A UE deferiu a aquisição, mas sob condições e obrigações especiais a fim de evitar uma concentração excessiva do mercado e um enfraquecimento da competição. De acordo com avaliações da Organização Mundial para Agricultura e Alimentação (FAO), o mercado global de pesticidas alcança um volume anual de vendas de US$ 500 bilhões.
Pesticidas são controversos tanto política quanto economicamente. Os principais conflitos giram em torno de três questões. Primeiramente, pesticidas comportam riscos para seres humanos e para o meio ambiente; a única questão é quão alto é o risco. Segundamente, pesticidas trazem consigo oportunidades, uma vez que eles aumentam a qualidade e o volume das safras. E em terceiro lugar, os países em desenvolvimento são particularmente afetados por este dilema.
Segundo estimativas da organização Rede de Ação contra Pesticidas (Pestizid-Aktions-Netzwerk, PAN), cerca de 70% de todos os envenenamentos por pesticidas e a quase totalidade das fatalidades ocorrem em países em desenvolvimento; exatamente lá onde a fome e a subnutrição também estão mais presentes.
Proteção falha e impunidade
O manuseio de pesticidas requer grande cuidado. Os riscos estão relacionados às quantidades utilizadas, mas também à toxicidade de cada pesticida. Também a “administração de pesticidas” requer que os agricultores usem a dosagem correta no momento correto e com as medidas de proteção necessárias, como máscaras, luvas e etc. Finalmente, outro fator de risco é a armazenagem dos agentes químicos bem como a eliminação adequada de recipientes vazios.

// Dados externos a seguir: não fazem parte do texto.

Lemma control_frees L fuel h rt rq v i data n ms :
  leads (frees_to L) (libusb_control_transfer fuel h rt rq v i data n ms) (fun _ => frees_to L).
Proof.
  unfold libusb_control_transfer. eapply leads_bind; [intros s r s'; apply alloc_memory|].
  intros [t|]; [|by apply leads_ret]. eapply leads_then; [apply system_memory|intros cell].
  eapply leads_bind; [intros s b s'; apply malloc_memory|]. intros [b|]; [|by apply (free_leads t None 0)].
  eapply leads_then; [destruct (_ =? _); apply maintains_pure|intros payload].
  eapply leads_then; [apply put_bytes_memory|intros _].
  eapply leads_then; [apply maintains_pure|intros [it tr]].
  eapply leads_bind; [intros s tr' s'; apply fill_leads|intros tr'].
  eapply (leads_bind _ _ (fun _ => has_transfer t (Some b) LIBUSB_TRANSFER_FREE_BUFFER (b :: t :: L))).
  { intros s r s' [HP Hb]. by apply (put_as_memory _ _ _ _ _ _ _ _ _ _ _ HP). }
  intros _. apply (submit_leads t (Some b) LIBUSB_TRANSFER_FREE_BUFFER L).
  eapply leads_then; [apply maintains_pure|intros [it2 tr2]]. eapply leads_then; [apply maintains_pure|intros bytes].
  eapply leads_then; [destruct (_ =? _); apply maintains_pure|intros copied]. apply free_leads.
Qed.

Lemma bulk_frees L fuel h endpoint buffer len ms type :
  leads (frees_to L) (do_sync_bulk_transfer fuel h endpoint buffer len ms type) (fun _ => frees_to L).
Proof.
  unfold do_sync_bulk_transfer. eapply leads_bind; [intros s r s'; apply alloc_memory|].
  intros [t|]; [|by apply leads_ret]. eapply leads_then; [apply system_memory|intros cell].
  eapply leads_bind; [intros s r s'; apply get_leads|intros [it tr]].
  eapply (leads_bind _ _ (fun _ => has_transfer t buffer 0 (t :: L))).
  { intros s r s' [HP Hf]. by apply (put_as_memory _ _ _ _ _ _ _ _ _ _ _ HP). }
  intros _. assert (buffer_blocks buffer 0 = []) as Eb by (by destruct buffer).
  pose proof (fun A => submit_leads (A := A) t buffer 0 L) as Hs. rewrite Eb in Hs. apply Hs.
  eapply leads_then; [apply maintains_pure|intros [it2 tr2]].
  pose proof (fun A => free_leads (A := A) t buffer 0 L) as Hr. rewrite Eb in Hr. apply Hr.
Qed.

End memory.

(** ** A device that answers *)

(** The flags on the stacks of the callers, what the device answers to each transfer, and whether
    [poll] fails. *)
Record SyncSys := mkSyncSys { z_flags : list bool; z_answers : list (list Z); z_poll_fails : bool }.

#[export] Instance sync_backend : IoBackend SyncSys := {|
  clock_monotonic := ret (Some (10, 0)); clock_realtime := ret (Some (10, 0));
  backend_submit_transfer _ _ _ := ret 0; backend_cancel_transfer _ _ := ret 0;
  backend_clear_transfer_priv _ _ := ret tt; backend_zero_transfer_priv _ := ret tt; timerfd_settime _ := ret (-1);
  usbi_poll fds _ := fun y =>
    (Ret (if z_poll_fails y then (-1, [], false) else (1, 0 :: replicate (length fds - 1) 4, false)), y);
  usbi_pipe := ret None; timerfd_create := ret (-1); usbi_close _ := ret tt;
  fd_added_cb _ _ := ret tt; fd_removed_cb _ := ret tt |}.

#[export] Instance sync_flags : SyncFlags SyncSys := {|
  new_flag := fun y => (Ret (length (z_flags y)), mkSyncSys (z_flags y ++ [false]) (z_answers y) (z_poll_fails y));
  flag_set cell y := nth cell (z_flags y) false |}.

Definition set_flag (cell : nat) : M SyncSys unit :=
  modify (fun y => mkSyncSys (<[cell:=true]> (z_flags y)) (z_answers y) (z_poll_fails y)).
Definition next_answer : M SyncSys (list Z) := fun y =>
  (Ret (hd [] (z_answers y)), mkSyncSys (z_flags y) (tail (z_answers y)) (z_poll_fails y)).

(** The device completes the first transfer in flight with its next answer; the callback of a
    transfer sets the flag of its caller, as [ctrl_transfer_cb] and [bulk_transfer_cb] do. *)
Definition sync_device `{IoEvents SyncSys} : M (Ctx SyncSys) Z :=
  let* l := gets c_flying in
  match l with
  | [] => ret 0
  | u :: _ =>
      let* '(it, tr) := get_transfer u in
      if Z.land (tr_flags tr) LIBUSB_TRANSFER_FREE_TRANSFER =? 0 then
        let* answer := on_system next_answer in
        do* (match tr_buffer tr with
             | Some b => let* s := gets id in put_bytes b (take 8 (default [] (c_bytes s !! b)) ++ answer)
             | None => ret tt
             end) in
        do* put_transfer u (mk_itransfer (it_num_iso_packets it) (it_timeout it)
                              (Z.of_nat (length answer)) (it_flags it), tr) in
        usbi_handle_transfer_completion u LIBUSB_TRANSFER_COMPLETED
      else ret 0
  end.

Definition sync_callback (u : nat) : M (Ctx SyncSys) unit :=
  let* '(_, tr) := get_transfer u in on_system (set_flag (tr_user_data tr)).

(** The callbacks alone, and with them the device. *)
Definition callbacks_only : IoEvents SyncSys := {|
  run_callback := sync_callback; backend_handle_events _ _ := ret 0; other_threads := ret tt;
  event_waiters_timedwait _ := ret true;
  events_lock_wait := ret tt |}.
#[export] Instance sync_events : IoEvents SyncSys := {|
  run_callback := sync_callback; backend_handle_events _ _ := @sync_device callbacks_only;
  other_threads := ret tt; event_waiters_timedwait _ := ret true;
  events_lock_wait := ret tt |}.

Definition sync_ctx (answers : list (list Z)) (poll_fails : bool) : Ctx SyncSys :=
  mkCtx (mkHeap [7%nat] []) ∅ ∅ [] [mk_pollfd 7 3 1; mk_pollfd 8 5 4] 0 Lock_free false false (3, 4) (-1)
    (mkSyncSys [] answers poll_fails).

#[local] Instance sync_order : HostOrder := {| big_endian := false |}.

Example control_transfer_answers :
  (libusb_control_transfer 5 1 0x80 6 0x0100 0 [] 4 1000 (sync_ctx [[18; 1; 0; 2]] false)).1
  = Ret (4, [18; 1; 0; 2]).
Proof. vm_compute. reflexivity. Qed.

Lemma sync_callback_memory t ob fl L u : maintains (has_transfer t ob fl L) (sync_callback u).
Proof. apply maintains_bind; [apply maintains_pure|]. intros [it tr]. apply system_memory. Qed.

Section sync_device.
Context (t : nat) (ob : option nat) (fl : Z) (L : list nat).

(** Moreover what the transfer [u] is. *)
Definition reads_as (u : nat) (x : usbi_transfer * libusb_transfer) (s : Ctx SyncSys) : Prop :=
  has_transfer t ob fl L s /\ c_transfers s !! u = Some x.

(** Writing a transfer that has been read, with the same buffer and flags. *)
Lemma update_reads u x x' : tr_buffer x'.2 = tr_buffer x.2 -> tr_flags x'.2 = tr_flags x.2 ->
  leads (reads_as u x) (put_transfer u x') (fun _ => reads_as u x').
Proof.
  intros Hb' Hf' s r s' [[(it & tr & Ex & Hb & Hf) Hl] Eu]. unfold put_transfer, set_transfers. mrun. intros [= _ <-].
  split; [split; [|done]|]; cbn; [|by rewrite lookup_insert_eq]. destruct (decide (u = t)) as [->|Hne].
  - rewrite Ex in Eu. injection Eu as <-. exists x'.1, x'.2.
    rewrite lookup_insert_eq, <- surjective_pairing, Hb', Hf'. done.
  - exists it, tr. by rewrite lookup_insert_ne.
Qed.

A soma destes fatores de risco apresenta um desafio em particular para países em desenvolvimento, tendo em vista que a utilização correta de pesticidas pressupõe conhecimento e treinamento. Para a organização ambientalista Greenpeace, estas pré-condições frequentemente não são satisfeitas, pois muitos dos agricultores trabalham sem a proteção necessária ou são analfabetos não podendo, portanto, ler as indicações para utilização dos produtos.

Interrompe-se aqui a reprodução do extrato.